*** Begin section ***
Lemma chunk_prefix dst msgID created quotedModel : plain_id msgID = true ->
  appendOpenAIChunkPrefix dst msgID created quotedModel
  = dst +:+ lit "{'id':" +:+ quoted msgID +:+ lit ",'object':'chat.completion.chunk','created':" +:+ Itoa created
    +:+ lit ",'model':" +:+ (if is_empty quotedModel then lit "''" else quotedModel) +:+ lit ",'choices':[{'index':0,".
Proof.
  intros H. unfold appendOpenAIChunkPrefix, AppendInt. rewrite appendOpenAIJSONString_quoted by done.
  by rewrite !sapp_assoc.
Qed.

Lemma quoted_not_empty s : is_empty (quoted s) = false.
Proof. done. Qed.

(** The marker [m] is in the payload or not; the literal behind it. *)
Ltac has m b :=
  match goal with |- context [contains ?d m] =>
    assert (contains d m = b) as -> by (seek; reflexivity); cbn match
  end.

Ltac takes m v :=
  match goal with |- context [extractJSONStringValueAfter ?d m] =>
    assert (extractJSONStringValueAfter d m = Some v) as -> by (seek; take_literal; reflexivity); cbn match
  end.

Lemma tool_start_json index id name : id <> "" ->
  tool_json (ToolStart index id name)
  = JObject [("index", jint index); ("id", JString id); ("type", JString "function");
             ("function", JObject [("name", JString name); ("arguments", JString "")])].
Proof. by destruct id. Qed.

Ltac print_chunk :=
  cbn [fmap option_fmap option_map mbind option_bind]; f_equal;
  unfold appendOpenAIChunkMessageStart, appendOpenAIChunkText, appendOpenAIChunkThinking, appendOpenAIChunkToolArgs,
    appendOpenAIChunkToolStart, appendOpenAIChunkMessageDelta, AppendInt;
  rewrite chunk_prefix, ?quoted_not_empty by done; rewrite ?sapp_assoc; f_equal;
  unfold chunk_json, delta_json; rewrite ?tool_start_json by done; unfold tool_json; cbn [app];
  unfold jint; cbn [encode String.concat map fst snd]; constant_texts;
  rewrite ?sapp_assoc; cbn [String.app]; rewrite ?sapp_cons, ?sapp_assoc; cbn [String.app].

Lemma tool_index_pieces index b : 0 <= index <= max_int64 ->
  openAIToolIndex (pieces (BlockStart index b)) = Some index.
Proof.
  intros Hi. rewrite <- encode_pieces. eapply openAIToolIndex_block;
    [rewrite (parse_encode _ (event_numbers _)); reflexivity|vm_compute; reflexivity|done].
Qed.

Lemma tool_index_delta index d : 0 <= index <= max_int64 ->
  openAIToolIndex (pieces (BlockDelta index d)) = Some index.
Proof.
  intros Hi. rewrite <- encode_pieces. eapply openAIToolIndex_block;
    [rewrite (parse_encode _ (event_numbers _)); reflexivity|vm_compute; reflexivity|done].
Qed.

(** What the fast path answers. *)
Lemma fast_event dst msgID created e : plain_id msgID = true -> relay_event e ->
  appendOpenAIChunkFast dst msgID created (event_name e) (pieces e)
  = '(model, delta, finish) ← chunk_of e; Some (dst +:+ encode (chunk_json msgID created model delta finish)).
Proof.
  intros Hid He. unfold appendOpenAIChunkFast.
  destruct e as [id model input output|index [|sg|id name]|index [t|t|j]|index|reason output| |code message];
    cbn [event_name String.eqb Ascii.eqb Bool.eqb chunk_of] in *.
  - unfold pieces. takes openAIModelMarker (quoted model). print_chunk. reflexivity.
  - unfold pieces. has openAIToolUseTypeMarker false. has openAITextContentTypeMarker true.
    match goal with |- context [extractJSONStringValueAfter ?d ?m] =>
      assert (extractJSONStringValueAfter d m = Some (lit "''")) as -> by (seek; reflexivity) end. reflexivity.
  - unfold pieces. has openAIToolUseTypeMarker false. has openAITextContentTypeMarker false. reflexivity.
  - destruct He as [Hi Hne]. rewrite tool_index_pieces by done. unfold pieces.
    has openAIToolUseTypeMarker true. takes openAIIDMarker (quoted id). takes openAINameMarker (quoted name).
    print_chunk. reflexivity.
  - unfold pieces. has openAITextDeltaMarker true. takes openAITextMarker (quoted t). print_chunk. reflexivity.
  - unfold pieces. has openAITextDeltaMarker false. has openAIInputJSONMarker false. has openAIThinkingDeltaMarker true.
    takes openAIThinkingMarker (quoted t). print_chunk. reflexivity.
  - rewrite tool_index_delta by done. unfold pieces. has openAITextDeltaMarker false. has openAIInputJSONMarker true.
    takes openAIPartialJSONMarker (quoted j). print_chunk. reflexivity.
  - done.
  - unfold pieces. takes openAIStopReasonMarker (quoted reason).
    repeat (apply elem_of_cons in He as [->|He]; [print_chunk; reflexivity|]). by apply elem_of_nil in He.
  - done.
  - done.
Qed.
*** End section ***
*** Begin section ***
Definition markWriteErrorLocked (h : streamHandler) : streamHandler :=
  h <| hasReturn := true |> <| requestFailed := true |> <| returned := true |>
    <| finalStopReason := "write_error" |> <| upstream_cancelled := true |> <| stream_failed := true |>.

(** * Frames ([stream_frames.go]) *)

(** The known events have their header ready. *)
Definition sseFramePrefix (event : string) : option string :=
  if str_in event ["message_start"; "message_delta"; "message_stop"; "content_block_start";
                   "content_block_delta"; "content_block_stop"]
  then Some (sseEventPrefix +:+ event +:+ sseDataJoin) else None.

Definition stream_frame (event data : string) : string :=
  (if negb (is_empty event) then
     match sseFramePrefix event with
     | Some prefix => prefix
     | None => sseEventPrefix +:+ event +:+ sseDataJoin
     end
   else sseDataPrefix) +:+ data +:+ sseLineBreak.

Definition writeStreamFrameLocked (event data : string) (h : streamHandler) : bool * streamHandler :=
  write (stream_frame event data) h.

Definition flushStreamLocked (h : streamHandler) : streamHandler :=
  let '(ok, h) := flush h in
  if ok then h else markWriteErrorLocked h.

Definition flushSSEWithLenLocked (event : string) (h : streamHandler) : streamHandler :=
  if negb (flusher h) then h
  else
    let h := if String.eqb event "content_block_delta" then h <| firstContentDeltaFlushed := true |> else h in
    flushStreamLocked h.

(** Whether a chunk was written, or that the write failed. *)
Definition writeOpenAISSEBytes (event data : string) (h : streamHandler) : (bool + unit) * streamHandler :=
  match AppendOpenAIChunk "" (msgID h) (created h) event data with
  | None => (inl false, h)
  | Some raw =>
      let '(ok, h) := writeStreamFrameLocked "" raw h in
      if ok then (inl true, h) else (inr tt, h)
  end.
*** End section ***
▶ What you will do: Check every line above for the string "appendOpenAIChunkPrefix" and copy those that have it.

▶ Finished exercise:
  appendOpenAIChunkPrefix dst msgID created quotedModel
  intros H. unfold appendOpenAIChunkPrefix, AppendInt. rewrite appendOpenAIJSONString_quoted by done.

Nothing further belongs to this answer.